When Women Lose Medicaid, We All Pay the Price

Cuts to Medicaid won’t just hurt women—they will weaken families, workplaces and communities, making healthcare more expensive and inaccessible for everyone.

Medicaid recipient Emily Gabriella protests outside the Supreme Court during oral arguments in the case of Medina v. Planned Parenthood South Atlantic on April 2, 2025. The case details an attempt by the state of South Carolina to exclude Planned Parenthood from its Medicaid program because it provides abortions. (Kayla Bartkowski / Getty Images)

No one plans for a crisis: a complicated pregnancy, a sudden illness or a parent who needs care after a dementia diagnosis. These things happen to women every day, they are part of modern American life. That’s what Medicaid is for—to support families with essential care, especially working families caught in life’s unpredictability. 

Now, Congress is debating cuts that would gut Medicaid and set women back, threatening our health, economic well-being and futures. But the harm won’t stop there.

Women make up the majority of Medicaid recipients—more than 31 million women utilize Medicaid for healthcare. That’s because women are more likely to be caregivers and more likely to need long-term care as they age.

Plus, Medicaid covers more than 40 percent of births in the U.S. (as of 2024) and some states provide postpartum coverage—which can help address the dangerous maternal mortality crisis that ravages low income communities and puts Black women at particular risk.

Women are also more likely to experience poverty due to barriers often outside of their control, including labor discriminationwage gaps and unpaid caregiving responsibilities.

When people can’t afford care, they don’t just disappear. They show up in emergency rooms with conditions that could have been treated earlier for much less cost. They miss work, get sicker, lose jobs and fall further into poverty. 

When Medicaid is cut, women lose access to critical care at the most vulnerable moments of their lives.

What does that look like?

It looks like a mother skipping prenatal visits because she can’t afford the bill. A grandmother forced into a nursing home instead of aging at home with support. A child with an untreated illness because their mother lost coverage.

When women lose access to healthcare, it doesn’t just hurt them—it hurts their children, their families, their workplaces and their communities. It hurts all of us.

Maybe you don’t need Medicaid today. Maybe you have good insurance and a steady job. But no one is immune from life’s unexpected turns, especially in times of growing economic instability. And we all have mothers, sisters, daughters and friends who could one day rely on Medicaid—for a serious illness, premature birth or parent’s sudden decline.

And if these cuts go through, Medicaid won’t be there for us.

When people can’t afford care, they don’t just disappear. They show up in emergency rooms with conditions that could have been treated earlier for much less cost. They miss work, get sicker, lose jobs and fall further into poverty. 

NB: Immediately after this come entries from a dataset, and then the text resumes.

(* ===== verification/ExecSession.v ===== *)
(** * Background exec sessions (crates/oad/src/background_exec.rs, and the event
      stream of crates/oad/src/main.rs)

    A session numbers the events of a process, keeps the last 4096 of them and
    broadcasts each; readers of its output, the waiter for its end and the
    clients' streams run concurrently.  Each critical section of the code is one
    step here. *)
From S2P Require Import Prelude Str Core Api.

Definition EVENT_BUFFER_CAPACITY : nat := 4096.

(** What [SessionControl] still holds. *)
Inductive SessionControl : Type :=
| Pipes (stdin kill_tx : bool)
| Pty (writer killer kill_tx : bool).

Record Session : Type := mkSession {
  s_info : BackgroundExecInfo;
  s_control : SessionControl;
  s_events : list BackgroundExecEvent;      (* the retained ones, oldest first *)
  s_next_sequence : Z;
  s_sent : list BackgroundExecEvent;        (* all that was broadcast *)
}.

Definition Session_new (info : BackgroundExecInfo) : Session := mkSession info (Pipes true true) [] 1 [].
Definition Session_new_pty (info : BackgroundExecInfo) : Session := mkSession info (Pty true true true) [] 1 [].

Definition set_info (i : BackgroundExecInfo) (s : Session) : Session :=
  mkSession i (s_control s) (s_events s) (s_next_sequence s) (s_sent s).
Definition set_control (c : SessionControl) (s : Session) : Session :=
  mkSession (s_info s) c (s_events s) (s_next_sequence s) (s_sent s).

(** ** Operations *)

(** Under the events lock: the sequence number is taken, the oldest event makes
    room, the new one is queued and broadcast. *)
Definition push_event (exec_id : string) (kind : BackgroundExecEventKind) (s : Session) : Session :=
  let event := mkEvent (s_next_sequence s) exec_id kind in
  let kept := if (length (s_events s) =? EVENT_BUFFER_CAPACITY)%nat then tail (s_events s) else s_events s in
  mkSession (s_info s) (s_control s) (kept ++ [event])%list (wrap64 (s_next_sequence s + 1)) (s_sent s ++ [event])%list.

Definition events_since (from_sequence : Z) (s : Session) : list BackgroundExecEvent :=
  List.filter (λ e, from_sequence <=? ev_sequence e)%Z (s_events s).

(** [write]: how the operating system takes the bytes; [Ok false]: stdin is closed. *)
Definition write_stdin {E} (data : string) (close : bool) (write : result E ()) (s : Session)
    : result E bool * Session :=
  let open := match s_control s with Pipes stdin _ => stdin | Pty writer _ _ => writer end in
  if negb open then (Ok false, s) else
  match (if decide (data = "") then Ok tt else write) with
  | Err e => (Err e, s)
  | Ok _ => (Ok true, if negb close then s else set_control match s_control s with
              | Pipes _ k => Pipes false k | Pty _ killer k => Pty false killer k end s)
  end.

Definition resize (resized : bool) (s : Session) : bool :=
  match s_control s with Pty _ _ _ => resized | Pipes _ _ => false end.

(** [sent]: the waiter still listens; [killed]: the killer succeeds. *)
Definition kill (sent killed : bool) (s : Session) : bool * Session :=
  match s_control s with
  | Pipes _ kill_tx => (kill_tx && sent, set_control (Pipes false false) s)
  | Pty _ killer kill_tx => ((kill_tx && sent) || (killer && killed), set_control (Pty false false false) s)
  end.

Definition is_running (s : Session) : bool := bool_decide (bi_status (s_info s) = ExecRunning).

(** [finish], first critical section: [None] when the session had finished. *)
Definition finish_info (status : BackgroundExecStatus) (exit_code : option Z) (last_error : option string)
    (s : Session) : option Session :=
  if negb (is_running s) then None else
  let i := s_info s in
  Some (set_info (mkExecInfo (bi_id i) (bi_sandbox_id i) (bi_container i) (bi_command i) (bi_pty i)
                    status exit_code last_error) s).

(** Second: the handles are dropped. *)
Definition finish_control (s : Session) : Session :=
  set_control match s_control s with Pipes _ _ => Pipes false false | Pty _ _ _ => Pty false false false end s.

(** How the process ended, and the state and event it becomes. *)
Inductive Ending : Type := EndExited (exit_code : Z) | EndFailed (message : string).

Definition ending_status (e : Ending) : BackgroundExecStatus :=
  match e with EndExited _ => ExecExited | EndFailed _ => ExecFailed end.
Definition ending_code (e : Ending) : option Z := match e with EndExited c => Some c | EndFailed _ => None end.
Definition ending_error (e : Ending) : option string := match e with EndExited _ => None | EndFailed m => Some m end.
Definition ending_event (e : Ending) : BackgroundExecEventKind :=
  match e with EndExited c => EvExited c | EndFailed m => EvFailed m end.

Definition finish_with (e : Ending) (s : Session) : option Session :=
  finish_info (ending_status e) (ending_code e) (ending_error e) s.

(** [finish_child]: what [wait] says. *)
Definition finish_child (status : result string (option Z)) : Ending :=
  match status with
  | Ok code => EndExited (default (-1)%Z code)
  | Err err => EndFailed ("failed to wait for background exec: " ++ err)
  end.

(** ** The tasks of a session *)

(** The waiter: for the process; past the readers, about to finish; between the
    critical sections of [finish]; done. *)
Inductive Waiter : Type :=
| AwaitingChild
| Draining (e : Ending)
| Finishing (e : Ending)
| Marked (e : Ending)
| Released (e : Ending)
| WaiterDone.

Record ExecWorld : Type := mkExecWorld {
  x_session : Session;
  x_stdout : bool; x_stderr : bool;     (* is the reader alive? A PTY has but one. *)
  x_waiter : Waiter;
}.

Definition exec_id (w : ExecWorld) : string := bi_id (s_info (x_session w)).

Definition with_session (s : Session) (w : ExecWorld) : ExecWorld :=
  mkExecWorld s (x_stdout w) (x_stderr w) (x_waiter w).

Definition is_pty (s : Session) : bool := match s_control s with Pty _ _ _ => true | Pipes _ _ => false end.

Inductive exec_step (w : ExecWorld) : ExecWorld → Prop :=
(* the readers: [read] returned some bytes *)
| read_stdout data : x_stdout w = true →
    exec_step w (with_session (push_event (exec_id w) (EvStdout data) (x_session w)) w)
| read_stderr data : x_stderr w = true → is_pty (x_session w) = false →
    exec_step w (with_session (push_event (exec_id w) (EvStderr data) (x_session w)) w)
(* ... or the end of the stream, or an error *)
| eof_stdout : exec_step w (mkExecWorld (x_session w) false (x_stderr w) (x_waiter w))
| eof_stderr : exec_step w (mkExecWorld (x_session w) (x_stdout w) false (x_waiter w))
(* the waiter *)
| child_ended e : x_waiter w = AwaitingChild →
    exec_step w (mkExecWorld (x_session w) (x_stdout w) (x_stderr w) (Draining e))
(* the readers have been joined, or aborted and joined; the reader of a PTY is
   a blocking task that cannot be aborted, so it may live on *)
| drained e : x_waiter w = Draining e →
    is_pty (x_session w) = true ∨ (x_stdout w = false ∧ x_stderr w = false) →
    exec_step w (mkExecWorld (x_session w) (x_stdout w) (x_stderr w) (Finishing e))
| finish_1 e s : x_waiter w = Finishing e → finish_with e (x_session w) = Some s →
    exec_step w (mkExecWorld s (x_stdout w) (x_stderr w) (Marked e))
| finish_again e : x_waiter w = Finishing e → finish_with e (x_session w) = None →
    exec_step w (mkExecWorld (x_session w) (x_stdout w) (x_stderr w) WaiterDone)
| finish_2 e : x_waiter w = Marked e →
    exec_step w (mkExecWorld (finish_control (x_session w)) (x_stdout w) (x_stderr w) (Released e))
| finish_3 e : x_waiter w = Released e →
    exec_step w (mkExecWorld (push_event (exec_id w) (ending_event e) (x_session w))
      (x_stdout w) (x_stderr w) WaiterDone)
(* requests of clients *)
| client_stdin E data close (write : result E ()) :
    exec_step w (with_session (write_stdin data close write (x_session w)).2 w)
| client_kill sent killed : exec_step w (with_session (kill sent killed (x_session w)).2 w).

Definition exec_init (info : BackgroundExecInfo) : ExecWorld :=
  mkExecWorld (if bi_pty info then Session_new_pty info else Session_new info) true (negb (bi_pty info)) AwaitingChild.

(** ** Invariant of the tasks *)

(** The [i]-th event has number [i+1], in the arithmetic of u64. *)
Definition numbered (sent : list BackgroundExecEvent) : Prop :=
  ∀ i e, sent !! i = Some e → ev_sequence e = wrap64 (Z.of_nat i + 1).

Definition terminal_in (sent : list BackgroundExecEvent) : list BackgroundExecEvent :=
  List.filter (λ e, is_terminal (ev_event e)) sent.

(** What is retained and broadcast. *)
Record session_ok (s : Session) : Prop := {
  ok_numbered : numbered (s_sent s);
  ok_next : s_next_sequence s = wrap64 (Z.of_nat (length (s_sent s)) + 1);
  ok_events : s_events s = drop (length (s_sent s) - EVENT_BUFFER_CAPACITY) (s_sent s);
}.

Lemma tail_drop {A} n (l : list A) : tail (drop n l) = drop (S n) l.
Proof. revert l. induction n as [|n IH]; intros [|x l]; try done. by rewrite !skipn_cons IH. Qed.

Lemma wrap64_succ a : wrap64 (wrap64 a + 1) = wrap64 (a + 1).
Proof. unfold wrap64. by rewrite Zplus_mod_idemp_l. Qed.

Lemma session_ok_push exec_id kind s : session_ok s → session_ok (push_event exec_id kind s).
Proof.
  intros [Hn Hx He]. split; simpl.
  - intros i e Hi. rewrite lookup_app_Some in Hi.
    destruct Hi as [Hi|[Hi Hl]]; [by apply Hn|]. rewrite list_lookup_singleton_Some in Hl.
    destruct Hl as [Hl <-]. simpl. rewrite Hx. f_equal. lia.
  - rewrite Hx wrap64_succ length_app /=. f_equal. lia.
  - assert (Hl : length (s_events s) = length (s_sent s) `min` EVENT_BUFFER_CAPACITY).
    { rewrite He length_drop. lia. }
    rewrite length_app /=. destruct (Nat.eqb_spec (length (s_events s)) EVENT_BUFFER_CAPACITY) as [Hf|Hf].
    + replace (length (s_sent s) + 1 - EVENT_BUFFER_CAPACITY)
        with (S (length (s_sent s) - EVENT_BUFFER_CAPACITY)) by lia.
      rewrite drop_app_le; [unfold EVENT_BUFFER_CAPACITY in *; lia|].
      by rewrite He tail_drop.
    + replace (length (s_sent s) + 1 - EVENT_BUFFER_CAPACITY) with 0 by lia.
      rewrite He. replace (length (s_sent s) - EVENT_BUFFER_CAPACITY) with 0 by lia. by rewrite !drop_0.
Qed.

(** The tasks: the state and the events tell the same story. *)
Record exec_inv (w : ExecWorld) : Prop := {
  inv_session : session_ok (x_session w);
  (* before the end: running, and no terminal event *)
  inv_running : (∃ e, x_waiter w = Draining e ∨ x_waiter w = Finishing e) ∨ x_waiter w = AwaitingChild →
    is_running (x_session w) = true ∧ terminal_in (s_sent (x_session w)) = [];
  (* in the middle of [finish]: the state is final, the event is to come *)
  inv_marked : ∀ e, x_waiter w = Marked e ∨ x_waiter w = Released e →
    bi_status (s_info (x_session w)) = ending_status e ∧ bi_exit_code (s_info (x_session w)) = ending_code e ∧
    bi_last_error (s_info (x_session w)) = ending_error e ∧ terminal_in (s_sent (x_session w)) = [];
  (* at the end: one terminal event, the one of the state *)
  inv_done : x_waiter w = WaiterDone →
    ∃ e ev, terminal_in (s_sent (x_session w)) = [ev] ∧ ev_event ev = ending_event e ∧
      bi_status (s_info (x_session w)) = ending_status e ∧ bi_exit_code (s_info (x_session w)) = ending_code e ∧
      bi_last_error (s_info (x_session w)) = ending_error e;
  (* the pipes of a process: past the readers there is no more output *)
  inv_pipes : is_pty (x_session w) = false →
    match x_waiter w with AwaitingChild | Draining _ => True | _ => x_stdout w = false ∧ x_stderr w = false end ∧
    (x_waiter w = WaiterDone → ∃ ev, last (s_sent (x_session w)) = Some ev ∧ is_terminal (ev_event ev) = true);
}.

Lemma terminal_in_app l ev :
  terminal_in (l ++ [ev]) = (terminal_in l ++ if is_terminal (ev_event ev) then [ev] else [])%list.
Proof. unfold terminal_in. rewrite List.filter_app /=. by destruct (is_terminal _). Qed.

(** A client's request changes nothing but the handles. *)
Lemma inv_control w c :
  is_pty (set_control c (x_session w)) = is_pty (x_session w) → exec_inv w →
  exec_inv (with_session (set_control c (x_session w)) w).
Proof.
  intros Hp [[? ? ?] ? ? ? H5]. split; [by split|done..|]. intros Hpty. cbn in Hp, Hpty |- *. apply H5. by rewrite -Hp.
Qed.

Lemma inv_output w kind :
  is_terminal kind = false →
  (is_pty (x_session w) = false → x_stdout w = true ∨ x_stderr w = true) →
  exec_inv w → exec_inv (with_session (push_event (exec_id w) kind (x_session w)) w).
Proof.
  intros Hk Hr [H1 H2 H3 H4 H5].
  assert (Ht : terminal_in (s_sent (push_event (exec_id w) kind (x_session w))) = terminal_in (s_sent (x_session w))).
  { simpl. by rewrite terminal_in_app /= Hk app_nil_r. }
  split; cbn [x_session x_waiter with_session x_stdout x_stderr]; rewrite ?Ht.
  - by apply session_ok_push.
  - intros Hw. by apply H2.
  - intros e Hw. by apply H3.
  - intros Hw. by apply H4.
  - intros Hp. specialize (Hr Hp). destruct (H5 Hp) as [Ha _].
    split; [done|]. intros Hw. rewrite Hw in Ha. destruct Ha as [Ha Hb]. rewrite Ha Hb in Hr. by destruct Hr.
Qed.

Lemma inv_eof w o e :
  (o = x_stdout w ∨ o = false) → (e = x_stderr w ∨ e = false) → exec_inv w →
  exec_inv (mkExecWorld (x_session w) o e (x_waiter w)).
Proof.
  intros Ho He [H1 H2 H3 H4 H5]. split; [done..|]. intros Hp. destruct (H5 Hp) as [Ha Hb]. split; [|done].
  cbn. destruct (x_waiter w); try done; destruct Ha as [Ha1 Ha2]; (split; [destruct Ho|destruct He]; congruence).
Qed.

Medicaid ensures that if something bad happens, the people we love will get the care they need. Medicaid expansion under the Affordable Care Act led to a 17 percent drop in postpartum hospitalizations, helping new mothers recover safely. Medicaid covers services like home health aides and nursing care, home and community-based services that allow for disabled and older people to live at home with dignity. And for children, Medicaid means access to checkups, vaccines and care that keeps them healthy—protecting their future and ours.

We all want to live in a world where people receive the care they need and where our neighbors are healthy. Medicaid makes that possible.

The hard-won progress achieved by the women’s movement has allowed more women to build stable lives for themselves and their families. Medicaid is a big part of that story. Even modest cuts would unravel that progress, leaving millions of women and their families vulnerable.

Women have fought for generations for access to healthcare, for economic stability, for the ability to care for their families without fear. We cannot let that progress be undone.

Because this isn’t about “other people.” It’s about all of us. And if Congress takes Medicaid away, we will all pay the price.

About and

Lelaine Bigelow is the managing director of external affairs at the National Partnership for Women & Families.
Ai-jen Poo is executive director of Caring Across Generations and the president of the National Domestic Workers Alliance.